• **Problem to work on**: The lines of the records that include "eapply" should all be copied.

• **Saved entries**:

- - - -

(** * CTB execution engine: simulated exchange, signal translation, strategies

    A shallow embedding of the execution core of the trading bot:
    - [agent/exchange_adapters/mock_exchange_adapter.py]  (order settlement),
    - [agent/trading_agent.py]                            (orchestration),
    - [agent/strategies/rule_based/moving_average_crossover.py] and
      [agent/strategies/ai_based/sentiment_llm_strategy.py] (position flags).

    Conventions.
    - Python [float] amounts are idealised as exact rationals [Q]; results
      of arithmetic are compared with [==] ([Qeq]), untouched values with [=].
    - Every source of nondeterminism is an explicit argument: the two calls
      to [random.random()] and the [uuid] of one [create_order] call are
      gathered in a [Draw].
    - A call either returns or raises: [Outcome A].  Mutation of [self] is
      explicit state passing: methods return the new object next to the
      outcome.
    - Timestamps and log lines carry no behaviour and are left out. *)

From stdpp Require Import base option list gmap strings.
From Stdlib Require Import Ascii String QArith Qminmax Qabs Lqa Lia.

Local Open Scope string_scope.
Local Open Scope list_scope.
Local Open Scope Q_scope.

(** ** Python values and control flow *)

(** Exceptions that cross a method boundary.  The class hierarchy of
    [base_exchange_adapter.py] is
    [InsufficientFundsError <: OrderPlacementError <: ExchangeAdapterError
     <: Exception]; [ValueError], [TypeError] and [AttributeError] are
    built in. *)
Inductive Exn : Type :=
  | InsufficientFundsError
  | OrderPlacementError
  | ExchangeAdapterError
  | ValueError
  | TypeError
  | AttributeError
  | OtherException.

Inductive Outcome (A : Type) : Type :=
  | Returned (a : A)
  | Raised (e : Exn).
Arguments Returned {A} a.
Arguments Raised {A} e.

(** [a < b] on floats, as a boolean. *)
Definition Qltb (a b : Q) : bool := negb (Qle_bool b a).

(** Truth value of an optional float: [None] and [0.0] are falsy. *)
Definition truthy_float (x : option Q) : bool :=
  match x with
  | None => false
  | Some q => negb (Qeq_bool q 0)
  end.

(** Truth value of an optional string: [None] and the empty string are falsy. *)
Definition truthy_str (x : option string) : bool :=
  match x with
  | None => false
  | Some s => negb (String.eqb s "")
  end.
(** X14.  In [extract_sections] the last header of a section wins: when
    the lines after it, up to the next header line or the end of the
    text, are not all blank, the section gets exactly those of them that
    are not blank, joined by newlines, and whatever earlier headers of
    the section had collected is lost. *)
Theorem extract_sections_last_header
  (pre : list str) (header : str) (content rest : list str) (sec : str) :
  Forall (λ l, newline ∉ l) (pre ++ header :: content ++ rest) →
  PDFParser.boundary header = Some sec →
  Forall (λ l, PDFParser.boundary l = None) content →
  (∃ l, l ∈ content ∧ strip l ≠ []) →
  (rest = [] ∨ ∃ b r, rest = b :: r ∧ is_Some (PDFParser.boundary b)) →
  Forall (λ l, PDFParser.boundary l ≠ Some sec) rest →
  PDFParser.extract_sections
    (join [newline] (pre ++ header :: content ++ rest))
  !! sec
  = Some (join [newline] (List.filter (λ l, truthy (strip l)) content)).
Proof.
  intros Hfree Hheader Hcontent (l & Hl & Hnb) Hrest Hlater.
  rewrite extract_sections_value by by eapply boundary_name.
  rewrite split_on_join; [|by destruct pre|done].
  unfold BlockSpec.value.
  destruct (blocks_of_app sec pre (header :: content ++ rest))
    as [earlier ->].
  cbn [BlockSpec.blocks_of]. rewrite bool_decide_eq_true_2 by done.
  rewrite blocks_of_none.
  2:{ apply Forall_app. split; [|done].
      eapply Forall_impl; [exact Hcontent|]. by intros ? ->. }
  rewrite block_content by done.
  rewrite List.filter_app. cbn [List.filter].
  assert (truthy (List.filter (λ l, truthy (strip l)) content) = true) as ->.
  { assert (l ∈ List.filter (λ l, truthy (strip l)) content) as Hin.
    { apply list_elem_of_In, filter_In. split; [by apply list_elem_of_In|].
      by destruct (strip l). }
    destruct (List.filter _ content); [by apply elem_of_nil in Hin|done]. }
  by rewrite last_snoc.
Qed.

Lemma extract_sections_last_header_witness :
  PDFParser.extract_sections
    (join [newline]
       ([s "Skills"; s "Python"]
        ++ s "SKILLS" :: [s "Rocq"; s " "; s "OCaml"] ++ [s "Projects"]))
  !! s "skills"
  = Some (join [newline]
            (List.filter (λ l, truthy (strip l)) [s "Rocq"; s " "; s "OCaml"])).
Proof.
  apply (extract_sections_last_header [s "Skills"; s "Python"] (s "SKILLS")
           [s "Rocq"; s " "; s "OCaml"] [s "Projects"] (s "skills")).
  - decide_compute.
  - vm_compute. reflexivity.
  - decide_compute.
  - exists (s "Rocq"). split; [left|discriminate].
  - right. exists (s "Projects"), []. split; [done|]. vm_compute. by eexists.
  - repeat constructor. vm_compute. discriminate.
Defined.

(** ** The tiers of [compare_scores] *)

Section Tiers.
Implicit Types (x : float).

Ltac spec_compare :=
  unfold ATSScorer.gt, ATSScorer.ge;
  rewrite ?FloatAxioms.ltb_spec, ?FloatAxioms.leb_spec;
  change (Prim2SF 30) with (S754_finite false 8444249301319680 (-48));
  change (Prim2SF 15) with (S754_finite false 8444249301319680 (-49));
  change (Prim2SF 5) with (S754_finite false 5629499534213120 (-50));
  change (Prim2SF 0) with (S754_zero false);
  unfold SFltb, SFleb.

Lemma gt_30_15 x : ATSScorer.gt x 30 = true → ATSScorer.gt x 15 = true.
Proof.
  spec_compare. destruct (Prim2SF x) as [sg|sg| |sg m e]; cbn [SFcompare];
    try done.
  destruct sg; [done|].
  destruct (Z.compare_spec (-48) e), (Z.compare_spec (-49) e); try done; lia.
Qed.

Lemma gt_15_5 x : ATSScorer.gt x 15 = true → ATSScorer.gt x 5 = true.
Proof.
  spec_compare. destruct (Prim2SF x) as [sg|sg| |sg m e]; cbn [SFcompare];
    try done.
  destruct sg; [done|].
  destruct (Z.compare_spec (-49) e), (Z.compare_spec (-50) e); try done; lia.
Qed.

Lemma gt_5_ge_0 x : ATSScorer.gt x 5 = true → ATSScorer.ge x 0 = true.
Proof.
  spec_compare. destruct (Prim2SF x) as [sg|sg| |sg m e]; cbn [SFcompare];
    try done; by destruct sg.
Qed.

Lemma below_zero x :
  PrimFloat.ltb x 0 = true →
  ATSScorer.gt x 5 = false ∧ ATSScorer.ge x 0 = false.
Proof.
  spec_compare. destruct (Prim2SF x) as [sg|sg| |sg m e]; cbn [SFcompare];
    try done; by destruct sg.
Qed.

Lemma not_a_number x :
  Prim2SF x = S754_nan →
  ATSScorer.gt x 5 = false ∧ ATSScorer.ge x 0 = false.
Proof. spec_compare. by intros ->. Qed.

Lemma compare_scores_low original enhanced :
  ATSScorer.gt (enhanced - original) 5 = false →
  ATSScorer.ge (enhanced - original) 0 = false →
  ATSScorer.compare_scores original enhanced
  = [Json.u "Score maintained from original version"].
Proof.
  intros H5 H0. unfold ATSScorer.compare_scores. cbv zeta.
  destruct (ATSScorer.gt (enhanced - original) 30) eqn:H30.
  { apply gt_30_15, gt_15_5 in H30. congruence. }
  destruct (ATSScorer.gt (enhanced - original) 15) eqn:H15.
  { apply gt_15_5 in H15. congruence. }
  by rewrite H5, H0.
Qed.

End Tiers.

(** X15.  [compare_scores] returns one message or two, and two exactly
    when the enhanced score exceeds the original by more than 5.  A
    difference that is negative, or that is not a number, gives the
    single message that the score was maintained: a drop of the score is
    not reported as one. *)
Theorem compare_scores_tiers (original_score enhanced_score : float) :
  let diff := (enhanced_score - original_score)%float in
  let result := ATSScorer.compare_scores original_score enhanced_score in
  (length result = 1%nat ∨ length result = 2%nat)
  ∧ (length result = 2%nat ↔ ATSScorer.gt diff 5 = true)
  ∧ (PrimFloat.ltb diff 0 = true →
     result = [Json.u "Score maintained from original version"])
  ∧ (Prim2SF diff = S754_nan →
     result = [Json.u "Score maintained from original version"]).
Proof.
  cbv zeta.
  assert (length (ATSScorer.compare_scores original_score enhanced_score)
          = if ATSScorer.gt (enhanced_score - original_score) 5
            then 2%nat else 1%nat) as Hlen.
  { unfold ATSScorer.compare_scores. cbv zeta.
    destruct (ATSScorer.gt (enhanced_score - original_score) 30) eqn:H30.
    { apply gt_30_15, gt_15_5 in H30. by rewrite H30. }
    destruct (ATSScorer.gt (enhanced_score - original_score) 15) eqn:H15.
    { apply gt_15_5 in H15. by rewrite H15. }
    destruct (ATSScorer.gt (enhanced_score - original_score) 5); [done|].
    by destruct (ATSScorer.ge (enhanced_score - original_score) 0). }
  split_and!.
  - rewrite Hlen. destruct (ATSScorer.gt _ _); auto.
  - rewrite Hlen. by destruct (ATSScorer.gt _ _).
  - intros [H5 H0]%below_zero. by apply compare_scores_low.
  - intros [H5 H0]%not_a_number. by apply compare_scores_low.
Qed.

- - - -

• **Solution for this exercise**:
  rewrite extract_sections_value by by eapply boundary_name.
      eapply Forall_impl; [exact Hcontent|]. by intros ? ->. }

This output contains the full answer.